Provider Abstraction

All providers implement BaseLLMProvider:

providers/base.py

class BaseLLMProvider(ABC):
    async def complete(messages, max_tokens, temperature) -> LLMResponse
    async def health_check() -> bool
    def name -> str

A new provider = three methods + registration in factory.py. The custom_provider.py module handles any OpenAI-compatible endpoint: factory.create_provider falls back to CustomProvider when a ProviderConfig has a base_url but an unknown provider name.
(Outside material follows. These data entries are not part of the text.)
Lemma kdf4_inv p : nk = 4 -> zlen p.1 = 60 -> zlen p.2 = 5 ->
  (forall j, 0 <= j < 4 -> s p.1 (v kn j) = dword j /\ s p.2 j = E j) ->
  dec4_inv 1 (kdf4 p 0).
Proof.
  intros Hk L1 L H. destruct p as [k ss]. cbn [fst snd] in *.
  assert (kn = 40) as Hn by (unfold kn; lia).
  unfold kdf4. rewrite <- Hn. cbv zeta.
  set (ssa := put ss 0 _). set (ssb := put ssa 1 _). set (ssc := put ssb 2 _).
  assert (ss_inv 0 ssc) as I.
  { assert (zlen ssa = 5) as La by (unfold ssa; by rewrite zlen_put).
    assert (zlen ssb = 5) as Lb by (unfold ssb; by rewrite zlen_put).
    split; [unfold ssc; by rewrite zlen_put|]. cbv zeta.
    change (0 mod 4) with 0. change ((0 + 1) mod 4) with 1. change ((0 + 2) mod 4) with 2.
    change ((0 + 3) mod 4) with 3.
    unfold ssc. rewrite !(s_put ssb) by lia. cbn [Z.eqb]. unfold ssb.
    rewrite !(s_put ssa) by lia. cbn [Z.eqb]. unfold ssa. rewrite !(s_put ss) by lia. cbn [Z.eqb].
    cbn [Pos.eqb]. cbv iota.
    rewrite (proj2 (H 0 ltac:(lia))), (proj2 (H 1 ltac:(lia))), (proj2 (H 2 ltac:(lia))),
      (proj2 (H 3 ltac:(lia))).
    change (4 * 0 + 0) with 0. change (4 * 0 + 1) with 1. change (4 * 0 + 2) with 2.
    change (4 * 0 + 3) with 3. split_and!; xor_solve || done. }
  destruct (E_round 0 Hk ltac:(lia)) as (E4 & E5 & E6 & E7).
  destruct (ss_turn 0 ssc Hk ltac:(lia) I) as (HT & H4 & I'). cbv zeta in *.
  rewrite HT in *. clear HT. revert H4 I'.
  generalize (xor_at (put ssc 4 (Z.lxor (ls_box (E (4 * 0 + 3)) 3) (s t_rc 0))) (0 mod 4)
    (s (put ssc 4 (Z.lxor (ls_box (E (4 * 0 + 3)) 3) (s t_rc 0))) 4)).
  intros ss2 H4 I'. pose proof I' as (L2 & _).
  assert (k4_inv ss2 4 (Z.lxor (ls_box (E (4 * 0 + 3)) 3) (s t_rc 0)) (k, ss2)) as J.
  { split_and!; try done. intros j Hj. apply H. lia. }
  revert J. generalize (k, ss2). intros p J.
  k4_next_ff; [e_eq E4|]. k4_next_ff; [e_eq E5|]. k4_next_ff; [e_eq E6|]. k4_next_ff; [e_eq E7|].
  eapply k4_done; [done|eassumption|done|lia].
Qed.

Lemma k_last k m n a w :
  zlen k = 60 /\ (forall j, 0 <= j < m -> s k (v kn j) = dword j) -> 0 <= m < kn + 4 ->
  n = m + 1 -> a = m -> w = dword m ->
  zlen (put k (v kn a) w) = 60 /\ forall j, 0 <= j < n -> s (put k (v kn a) w) (v kn j) = dword j.
Proof. intros [L H] ? ? -> ?. by apply (k_store k m). Qed.

Lemma kdl4_inv p : nk = 4 -> dec4_inv 9 p ->
  zlen (kdl4 p 9).1 = 60 /\ forall j, 0 <= j < 44 -> s (kdl4 p 9).1 (v kn j) = dword j.
Proof.
  intros Hk (L1 & H1 & I). destruct p as [k ss]. cbn [fst snd] in *.
  assert (kn = 40) as Hn by (unfold kn; lia).
  destruct (E_round 9 Hk ltac:(lia)) as (E4 & E5 & E6 & E7).
  destruct (ss_turn 9 ss Hk ltac:(lia) I) as (HT & H4 & I'). cbv zeta in *.
  unfold kdl4. rewrite <- Hn. cbv zeta. rewrite HT in *. clear HT H4. revert I'.
  generalize (xor_at (put ss 4 (Z.lxor (ls_box (E (4 * 9 + 3)) 3) (s t_rc 9))) (9 mod 4)
    (s (put ss 4 (Z.lxor (ls_box (E (4 * 9 + 3)) 3) (s t_rc 9))) 4)).
  intros ss2 (L & S2 & S3 & S0 & S1). cbn [fst].
  change ((9 + 1) mod 4) with 2 in S2. change ((9 + 1 + 1) mod 4) with 3 in S3.
  change ((9 + 1 + 2) mod 4) with 0 in S0. change ((9 + 1 + 3) mod 4) with 1 in S1.
  change (4 * (9 + 1) + 0) with 40 in *. change (4 * (9 + 1) + 1) with 41 in *.
  change (4 * (9 + 1) + 2) with 42 in *. change (4 * (9 + 1) + 3) with 43 in *.
  rewrite !(s_xor_at ss2) by lia. cbn [Z.eqb]. rewrite S0, S1, S2, S3.
  repeat match goal with
  | |- zlen (put (put _ _ _) (v kn (4 * 9 + ?c)) _) = _ /\ _ =>
      let m := eval compute in (36 + c) in apply (k_last _ m); [|lia..|rewrite dword_out by lia; xor_solve]
  end.
  apply (k_last _ 40); [done|lia..|rewrite dword_out by lia; xor_solve].
Qed.

(** * The schedules of decryption *)

Definition dec_words (cx' : aes_ctx) : Prop :=
  b0 cx' = 16 * (nk + 6) /\ forall j, 0 <= j < 4 * (nk + 7) -> s (ks cx') (v kn j) = dword j.

Lemma dec_words_out (p : list Z * list Z) :
  (forall j, 0 <= j < 4 * (nk + 7) -> s p.1 (v kn j) = dword j) ->
  dec_words (ks_out cx p.1 (nk + 6)).
Proof. intros H. split; [|exact H]. cbn [b0 ks_out]. rewrite u8_id; lia. Qed.

Lemma aes_decrypt_key128_words : nk = 4 -> dec_words (aes_decrypt_key128 key cx).
Proof.
  intros Hk. unfold aes_decrypt_key128. cbv zeta. replace 10 with (nk + 6) by lia.
  apply dec_words_out. rewrite Hk. apply kdl4_inv; [done|].
  do 8 (eapply kd4_inv; [done|lia| |lia]).
  destruct (dkey_in_inv 4 (ks cx) Hcx ltac:(lia)) as (L1 & L2 & H).
  replace (dkey_in key 4 (nk + 1) kn) with (dkey_in key 4 5 40) in * by (unfold kn; by rewrite Hk).
  apply kdf4_inv; by rewrite ?Hk in *.
Qed.

Lemma aes_decrypt_key192_words : nk = 6 -> dec_words (aes_decrypt_key192 key cx).
Proof.
  intros Hk. unfold aes_decrypt_key192. cbv zeta. replace 12 with (nk + 6) by lia.
  apply dec_words_out. rewrite Hk. apply kdl6_inv; [done|].
  do 6 (eapply kd6_inv; [done|lia| |lia]). apply kdf6_inv; [done|].
  pose proof (dkey_in_dec (ks cx) Hcx) as I. unfold kn in I. by rewrite Hk in I at 1 2 3 4.
Qed.

Lemma aes_decrypt_key256_words : nk = 8 -> dec_words (aes_decrypt_key256 key cx).
Proof.
  intros Hk. unfold aes_decrypt_key256. cbv zeta. replace 14 with (nk + 6) by lia.
  apply dec_words_out. rewrite Hk. apply kdl8_inv; [done|].
  do 5 (eapply kd8_inv; [done|lia| |lia]). apply kdf8_inv; [done|].
  pose proof (dkey_in_dec (ks cx) Hcx) as I. unfold kn in I. by rewrite Hk in I at 1 2 3 4.
Qed.

Lemma aes_decrypt_key_words len :
  len = 4 * nk \/ len = 32 * nk -> dec_words (aes_decrypt_key key len cx).
Proof.
  intros Hl. unfold aes_decrypt_key.
  destruct Hnk as [Hk | [Hk | Hk]]; destruct Hl as [-> | ->]; rewrite Hk; cbn [Z.mul Z.eqb orb];
    auto using aes_decrypt_key128_words, aes_decrypt_key192_words, aes_decrypt_key256_words.
Qed.
End schedule.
That is how OpenRouter, Groq, Together, xAI, Azure AI Foundry and others run without dedicated modules.

Compression

For files over 300 lines, the compression module extracts:

Import statements
Function/class/method signatures
Structural outline with line numbers

Cuts token usage by 60-80% while keeping enough context for accurate analysis.

Multi-Model Pipeline

The pipeline feature chains two models for security analysis:

Triage - a fast/cheap model (e.g., Llama 3 via Ollama) scans the code and flags suspicious areas
Verify - a strong model (e.g., GPT-5.4) does deep analysis only on flagged sections

Cuts cost 70-85% vs running the full code through the expensive model, with minimal accuracy loss.

Configuration Hierarchy

CLI flags (--provider, --output)
Environment variables (OPENAI_API_KEY, CODESIGHT_MODEL)
Config file (~/.codesight/config.json)
Defaults (OpenAI, GPT-5.4, markdown output)